Lo hemos oído por activa y por pasiva pero aún así los datos hablan por sí solos. Y es que según la Organización Mundial de la Salud (OMS), la compra de fármacos por Internet es una práctica muy extendida que podría tener efectos extremadamente nocivos sobre aquellos que los consumen.

Aproximadamente el 10 % de los medicamentos del mundo, señala la organización, son medicamentos falsificados, una cifra extremadamente alta que, traducida a euros, aún sorprende todavía más: se estima que la venta de medicamentos falsos moverá en 2010 un total de 75.000 millones de dólares.

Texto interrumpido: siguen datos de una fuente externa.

(* ===== verification/SysFile.v ===== *)
(** * System calls on paths ([kernel/sysfile.c])

    [link], [unlink], [open], [mkdir], [mknod], [chdir] and [pipe]. A path is
    [None] when [argstr] fails. [junk] is what the uninitialised array
    [char name[DIRSIZ]] holds. *)

From S2P Require Import Prelude.
From S2P Require Import Machine.
From S2P Require Import Kalloc.
From S2P Require Import Printf.
From S2P Require Import BioSpec.
From S2P Require Import Log.
From S2P Require Import Console.
From S2P Require Import Fs.
From S2P Require Import File.
#[local] Open Scope Z_scope.

Section sysfile.
Context {S D : Type} `{!BufOps S} `{!UartDev D} `{!KernelImage}.
Variable junk : list Z.

Definition upd_inode (i : nat) (f : inode → inode) : M (kfs S D) unit := with_fs (seti i f).
(** [ip->nlink += k], a [short]. *)
Definition add_nlink (i : nat) (k : Z) : M (kfs S D) unit := upd_inode i (λ x, x <| nlink := s16 (nlink x + k) |>).

(** The end of [sys_link] on failure. *)
Definition link_bad (ip : nat) : M (kfs S D) Z :=
  do! with_fs (ilock (Some ip)) in
  do! add_nlink ip (-1) in
  do! with_fs (iupdate ip) in
  do! with_fs (iunlockput ip) in
  do! fend_op in
  ret (-1).

Definition sys_link (old new : option (list Z)) : M (kfs S D) Z :=
  match old, new with
  | Some old, Some new =>
      do! fbegin_op in
      let! ip := with_fs (namei old junk) in
      match ip with
      | None => do! fend_op in ret (-1)
      | Some ip =>
          do! with_fs (ilock (Some ip)) in
          let! x := inode_of ip in
          if i_type x =? T_DIR then
            do! with_fs (iunlockput ip) in
            do! fend_op in
            ret (-1)
          else
          do! add_nlink ip 1 in
          do! with_fs (iupdate ip) in
          do! with_fs (iunlock (Some ip)) in
          let! r := with_fs (nameiparent new junk) in
          match r.1 with
          | None => link_bad ip
          | Some dp =>
              do! with_fs (ilock (Some dp)) in
              let! xd := inode_of dp in
              let! xi := inode_of ip in
              let! failed :=
                (if negb (i_dev xd =? i_dev xi) then ret true
                 else let! e := with_fs (dirlink dp r.2 (inum xi)) in ret (e <? 0)) in
              if (failed : bool) then
                do! with_fs (iunlockput dp) in
                link_bad ip
              else
                do! with_fs (iunlockput dp) in
                do! with_fs (iput ip) in
                do! fend_op in
                ret 0
          end
      end
  | _, _ => ret (-1)
  end.

(** The offsets from the third entry on. *)
Definition isdirempty (dp : nat) : M (kfs S D) bool :=
  let! x := inode_of dp in
  let! r := for_until (drop 2 (dirent_offsets (i_size x))) (λ off,
    let! r := with_fs (readi dp kernel_dst off sizeof_dirent) in
    if negb (r.1 =? sizeof_dirent) then panic "isdirempty: readi" else
    if negb (de_inum r.2 =? 0) then ret (Some tt) else ret None) in
  ret (match r with Some _ => false | None => true end).

Definition unlink_bad (dp : nat) : M (kfs S D) Z :=
  do! with_fs (iunlockput dp) in
  do! fend_op in
  ret (-1).

Definition sys_unlink (path : option (list Z)) : M (kfs S D) Z :=
  match path with
  | None => ret (-1)
  | Some path =>
      do! fbegin_op in
      let! r := with_fs (nameiparent path junk) in
      match r.1 with
      | None => do! fend_op in ret (-1)
      | Some dp =>
          do! with_fs (ilock (Some dp)) in
          if (namecmp r.2 (bytes "." ++ [0]) =? 0) || (namecmp r.2 (bytes ".." ++ [0]) =? 0) then unlink_bad dp else
          let! e := with_fs (dirlookup dp r.2) in
          match e with
          | None => unlink_bad dp
          | Some (ip, off) =>
              do! with_fs (ilock (Some ip)) in
              let! x := inode_of ip in
              if nlink x <? 1 then panic "unlink: nlink < 1" else
              let! keep :=
                (if i_type x =? T_DIR then let! e := isdirempty ip in ret (negb e) else ret false) in
              if (keep : bool) then
                do! with_fs (iunlockput ip) in
                unlink_bad dp
              else
                let! n := with_fs (writei dp (kernel_src (replicate (Z.to_nat sizeof_dirent) 0)) off sizeof_dirent) in
                if negb (n =? sizeof_dirent) then panic "unlink: writei" else
                do! (if i_type x =? T_DIR then
                       do! add_nlink dp (-1) in with_fs (iupdate dp)
                     else ret tt) in
                do! with_fs (iunlockput dp) in
                do! add_nlink ip (-1) in
                do! with_fs (iupdate ip) in
                do! with_fs (iunlockput ip) in
                do! fend_op in
                ret 0
          end
      end
  end.

(** The [fail] label of [create]. *)
Definition create_fail (ip dp : nat) : M (kfs S D) (option nat) :=
  do! upd_inode ip (λ x, x <| nlink := 0 |>) in
  do! with_fs (iupdate ip) in
  do! with_fs (iunlockput ip) in
  do! with_fs (iunlockput dp) in
  ret None.

Definition create (path : list Z) (type major minor : Z) : M (kfs S D) (option nat) :=
  let! r := with_fs (nameiparent path junk) in
  match r.1 with
  | None => ret None
  | Some dp =>
      let name := r.2 in
      do! with_fs (ilock (Some dp)) in
      let! e := with_fs (dirlookup dp name) in
      match e with
      | Some (ip, _) =>
          do! with_fs (iunlockput dp) in
          do! with_fs (ilock (Some ip)) in
          let! x := inode_of ip in
          if (type =? T_FILE) && ((i_type x =? T_FILE) || (i_type x =? T_DEVICE)) then ret (Some ip) else
          do! with_fs (iunlockput ip) in
          ret None
      | None =>
          let! xd := inode_of dp in
          let! ip := with_fs (ialloc (i_dev xd) type) in
          match ip with
          | None =>
              do! with_fs (iunlockput dp) in
              ret None
          | Some ip =>
              do! with_fs (ilock (Some ip)) in
              do! upd_inode ip (λ x, ((x <| i_major := s16 major |>) <| i_minor := s16 minor |>) <| nlink := 1 |>) in
              do! with_fs (iupdate ip) in
              let! x := inode_of ip in
              let! dots :=
                (if type =? T_DIR then
                   let! a := with_fs (dirlink ip (bytes "." ++ [0]) (inum x)) in
                   if a <? 0 then ret false else
                   let! xd := inode_of dp in
                   let! b := with_fs (dirlink ip (bytes ".." ++ [0]) (inum xd)) in
                   ret (negb (b <? 0))
                 else ret true) in
              if negb dots then create_fail ip dp else
              let! l := with_fs (dirlink dp name (inum x)) in
              if l <? 0 then create_fail ip dp else
              do! (if type =? T_DIR then
                     do! add_nlink dp 1 in with_fs (iupdate dp)
                   else ret tt) in
              do! with_fs (iunlockput dp) in
              ret (Some ip)
          end
      end
  end.

(** The inode [sys_open] opens, locked: created or looked up. *)
Definition open_inode (path : list Z) (omode : Z) : M (kfs S D) (option nat) :=
  if negb (Z.land omode O_CREATE =? 0) then create path T_FILE 0 0 else
  let! ip := with_fs (namei path junk) in
  match ip with
  | None => ret None
  | Some ip =>
      do! with_fs (ilock (Some ip)) in
      let! x := inode_of ip in
      if (i_type x =? T_DIR) && negb (omode =? O_RDONLY) then
        do! with_fs (iunlockput ip) in
        ret None
      else ret (Some ip)
  end.

(** [f = filealloc()] and [fd = fdalloc(f)], undone if there is no
    descriptor. *)
Definition open_file : M (kfs S D) (option (nat * Z)) :=
  let! f := filealloc in
  match f with
  | None => ret None
  | Some f =>
      let! fd := fdalloc f in
      match fd with
      | None => do! fileclose f in ret None
      | Some fd => ret (Some (f, fd))
      end
  end.

Definition sys_open (path : option (list Z)) (omode : Z) : M (kfs S D) Z :=
  match path with
  | None => ret (-1)
  | Some path =>
      do! fbegin_op in
      let! ip := open_inode path omode in
      match ip with
      | None => do! fend_op in ret (-1)
      | Some ip =>
          let! x := inode_of ip in
          if (i_type x =? T_DEVICE) && ((i_major x <? 0) || (NDEV <=? i_major x)) then
            do! with_fs (iunlockput ip) in
            do! fend_op in
            ret (-1)
          else
          let! r := open_file in
          match r with
          | None =>
              do! with_fs (iunlockput ip) in
              do! fend_op in
              ret (-1)
          | Some (f, fd) =>
              do! (if i_type x =? T_DEVICE
                   then setf f (λ y, (y <| f_type := FD_DEVICE |>) <| f_major := i_major x |>)
                   else setf f (λ y, (y <| f_type := FD_INODE |>) <| f_off := 0 |>)) in
              do! setf f (λ y, ((y <| f_ip := ip |>)
                <| readable := Z.land omode O_WRONLY =? 0 |>)
                <| writable := negb (Z.land omode O_WRONLY =? 0) || negb (Z.land omode O_RDWR =? 0) |>) in
              do! (if negb (Z.land omode O_TRUNC =? 0) && (i_type x =? T_FILE) then with_fs (itrunc ip) else ret tt) in
              do! with_fs (iunlock (Some ip)) in
              do! fend_op in
              ret fd
          end
      end
  end.

Definition sys_mkdir (path : option (list Z)) : M (kfs S D) Z :=
  do! fbegin_op in
  let! ip := (match path with None => ret None | Some path => create path T_DIR 0 0 end) in
  match ip with
  | None => do! fend_op in ret (-1)
  | Some ip =>
      do! with_fs (iunlockput ip) in
      do! fend_op in
      ret 0
  end.

Definition sys_mknod (path : option (list Z)) (major minor : Z) : M (kfs S D) Z :=
  do! fbegin_op in
  let! ip := (match path with None => ret None | Some path => create path T_DEVICE major minor end) in
  match ip with
  | None => do! fend_op in ret (-1)
  | Some ip =>
      do! with_fs (iunlockput ip) in
      do! fend_op in
      ret 0
  end.

Definition sys_chdir (path : option (list Z)) : M (kfs S D) Z :=
  do! fbegin_op in
  let! ip := (match path with None => ret None | Some path => with_fs (namei path junk) end) in
  match ip with
  | None => do! fend_op in ret (-1)
  | Some ip =>
      do! with_fs (ilock (Some ip)) in
      let! x := inode_of ip in
      if negb (i_type x =? T_DIR) then
        do! with_fs (iunlockput ip) in
        do! fend_op in
        ret (-1)
      else
      do! with_fs (iunlock (Some ip)) in
      let! c := with_fs (gets fcwd) in
      do! with_fs (iput c) in
      do! fend_op in
      do! with_fs (modify (λ s, s <| fcwd := ip |>)) in
      ret 0
  end.

(** [ok0] and [ok1] are whether the two [copyout]s of the descriptors
    succeed; the result is the return value and the descriptors they are
    given to copy. *)
Definition sys_pipe (ok0 ok1 : bool) : M (kfs S D) (Z * list Z) :=
  let! r := pipealloc in
  match r with
  | None => ret (-1, [])
  | Some (rf, wf) =>
      let! fd0 := fdalloc rf in
      match fd0 with
      | None =>
          do! fileclose rf in
          do! fileclose wf in
          ret (-1, [])
      | Some fd0 =>
          let! fd1 := fdalloc wf in
          match fd1 with
          | None =>
              do! set_ofile fd0 None in
              do! fileclose rf in
              do! fileclose wf in
              ret (-1, [])
          | Some fd1 =>
              if negb ok0 || negb ok1 then
                do! set_ofile fd0 None in
                do! set_ofile fd1 None in
                do! fileclose rf in
                do! fileclose wf in
                ret (-1, if ok0 then [fd0; fd1] else [fd0])
              else ret (0, [fd0; fd1])
          end
      end
  end.

End sysfile.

Más allá de esto, existe una preocupación especialmente remarcable: además de, en la mayoría de casos, no presentar ningún principio activo (y por lo tanto no tener ningún tipo de efecto sobre quien los toma), pueden llegan a ser nocivos para la salud, sin haber pasado ningún tipo de control de calidad y sanidad.

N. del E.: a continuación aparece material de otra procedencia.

(* ===== verification/Umalloc.v ===== *)
(** * The user-level allocator ([user/umalloc.c])

    [malloc] and [free] on the bytes of the process: free blocks form a
    circular list through their headers, in address order, starting at the
    static [base]. *)

From S2P Require Import Prelude.
From S2P Require Import Machine.
#[local] Open Scope Z_scope.

(** Where the program's image puts [base], where the heap starts, and the
    largest size the kernel lets the process grow to. *)
Class UserImage := {
  base : Z;
  heap_start : Z;
  heap_max : Z;
  image_ok : 0 < base ∧ base + 16 ≤ heap_start ∧ heap_start ≤ heap_max
             ∧ heap_max < 2 ^ 38 ∧ heap_max - heap_start < 2 ^ 31
}.

(** The process's memory, the static [freep], its size, and whether the
    kernel has memory for each of the coming requests. *)
Record uheap := mk_uheap { um : memory; freep : Z; brk : Z; grants : list bool }.
#[export] Instance uheap_settable : Settable uheap := λ s, mk_uheap (um s) (freep s) (brk s) (grants s).

(** [union header]: [s.ptr] at offset 0, [s.size] at offset 8, 16 bytes. *)
Definition sizeof_Header : Z := 16.
Definition hptr (m : memory) (p : Z) : Z := load64 m p.
Definition hsize (m : memory) (p : Z) : Z := load32 m (p + 8).
Definition set_hptr (p v : Z) : M uheap unit := modify (λ s, s <| um := store64 (um s) p v |>).
Definition set_hsize (p v : Z) : M uheap unit := modify (λ s, s <| um := store32 (um s) (p + 8) v |>).
Definition get_hptr (p : Z) : M uheap Z := gets (λ s, hptr (um s) p).
Definition get_hsize (p : Z) : M uheap Z := gets (λ s, hsize (um s) p).

(** [&p[k]] for a [Header *p]. *)
Definition hdr (p k : Z) : Z := p + sizeof_Header * k.

Section alloc.
Context `{UserImage}.

(** The system call [sbrk(int n)], with the result of [sys_sbrk]: the old
    size, or -1 if the kernel has no memory for the growth. Shrinking by more
    than the size leaves it as it is. *)
Definition sbrk (n : Z) : M uheap Z := λ s,
  let old := brk s in
  if 0 <? n then
    let granted := match grants s with [] => true | g :: _ => g end in
    let s := s <| grants := tail (grants s) |> in
    if granted && (old + n <=? heap_max) then Ret old (s <| brk := old + n |>)
    else Ret (u64 (-1)) s
  else
    let new := u64 (old + n) in
    Ret old (s <| brk := if old <=? new then old else new |>).

(** [for(p = freep; !(bp > p && bp < p->s.ptr); p = p->s.ptr)
    if(p >= p->s.ptr && (bp > p || bp < p->s.ptr)) break;] *)
Definition free_search (bp p : Z) : M uheap (Z + Z) :=
  let! next := get_hptr p in
  if (p <? bp) && (bp <? next) then ret (inr p)
  else if (next <=? p) && ((p <? bp) || (bp <? next)) then ret (inr p)
  else ret (inl next).

(** [if(bp + bp->s.size == p->s.ptr)], where [next] is [p->s.ptr]. *)
Definition join_upper (bp next : Z) : M uheap unit :=
  let! bsize := get_hsize bp in
  if hdr bp bsize =? next then
    let! nsize := get_hsize next in
    do! set_hsize bp (u32 (bsize + nsize)) in
    let! nnext := get_hptr next in
    set_hptr bp nnext
  else set_hptr bp next.
(** [if(p + p->s.size == bp)] *)
Definition join_lower (p bp : Z) : M uheap unit :=
  let! psize := get_hsize p in
  if hdr p psize =? bp then
    let! bsize := get_hsize bp in
    do! set_hsize p (u32 (psize + bsize)) in
    let! bnext := get_hptr bp in
    set_hptr p bnext
  else set_hptr p bp.

Definition free (fuel : nat) (ap : Z) : M uheap unit :=
  let bp := hdr ap (-1) in
  let! p0 := gets freep in
  let! p := loop fuel (free_search bp) p0 in
  let! next := get_hptr p in
  do! join_upper bp next in
  do! join_lower p bp in
  modify (λ s, s <| freep := p |>).

(** The product is computed in 64 bits and passed as an [int]. *)
Definition morecore (fuel : nat) (nu : Z) : M uheap Z :=
  let nu := if nu <? 4096 then 4096 else nu in
  let! p := sbrk (s32 (nu * sizeof_Header)) in
  if p =? u64 (-1) then ret 0
  else
    do! set_hsize p nu in
    do! free fuel (hdr p 1) in
    gets freep.

(** One round of the loop of [malloc] with its locals [prevp] and [p]; leaves
    with the result. *)
Definition malloc_body (fuel : nat) (nunits : Z) (pp : Z * Z) : M uheap (Z * Z + Z) :=
  let '(prevp, p) := pp in
  let! psize := get_hsize p in
  if nunits <=? psize then
    if psize =? nunits then
      let! next := get_hptr p in
      do! set_hptr prevp next in
      do! modify (λ s, s <| freep := prevp |>) in
      ret (inr (hdr p 1))
    else
      do! set_hsize p (u32 (psize - nunits)) in
      let! left := get_hsize p in
      let p := hdr p left in
      do! set_hsize p nunits in
      do! modify (λ s, s <| freep := prevp |>) in
      ret (inr (hdr p 1))
  else
    let! fp := gets freep in
    if p =? fp then
      let! p := morecore fuel nunits in
      if p =? 0 then ret (inr 0)
      else let! next := get_hptr p in ret (inl (p, next))
    else let! next := get_hptr p in ret (inl (p, next)).

Definition nunits_of (nbytes : Z) : Z := u32 ((nbytes + sizeof_Header - 1) / sizeof_Header + 1).

Definition malloc (fuel : nat) (nbytes : Z) : M uheap Z :=
  let nunits := nunits_of nbytes in
  let! fp := gets freep in
  let! prevp := (if fp =? 0 then
                   do! set_hptr base base in
                   do! modify (λ s, s <| freep := base |>) in
                   do! set_hsize base 0 in
                   ret base
                 else ret fp) in
  let! p := get_hptr prevp in
  loop fuel (malloc_body fuel nunits) (prevp, p).
End alloc.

Ya lo sabéis, para un consumo adecuado de medicamentos debemos seguir dos reglas de oro: la primera, guiarnos siempre por un médico y la segunda, acudir a las farmacias habituales y no a distribuidores que no cumplan los requisitos sanitarios y legales pertinentes.
Una advertencia más que nos ayudará a evitar futuros problemas y a tener una salud de hierro.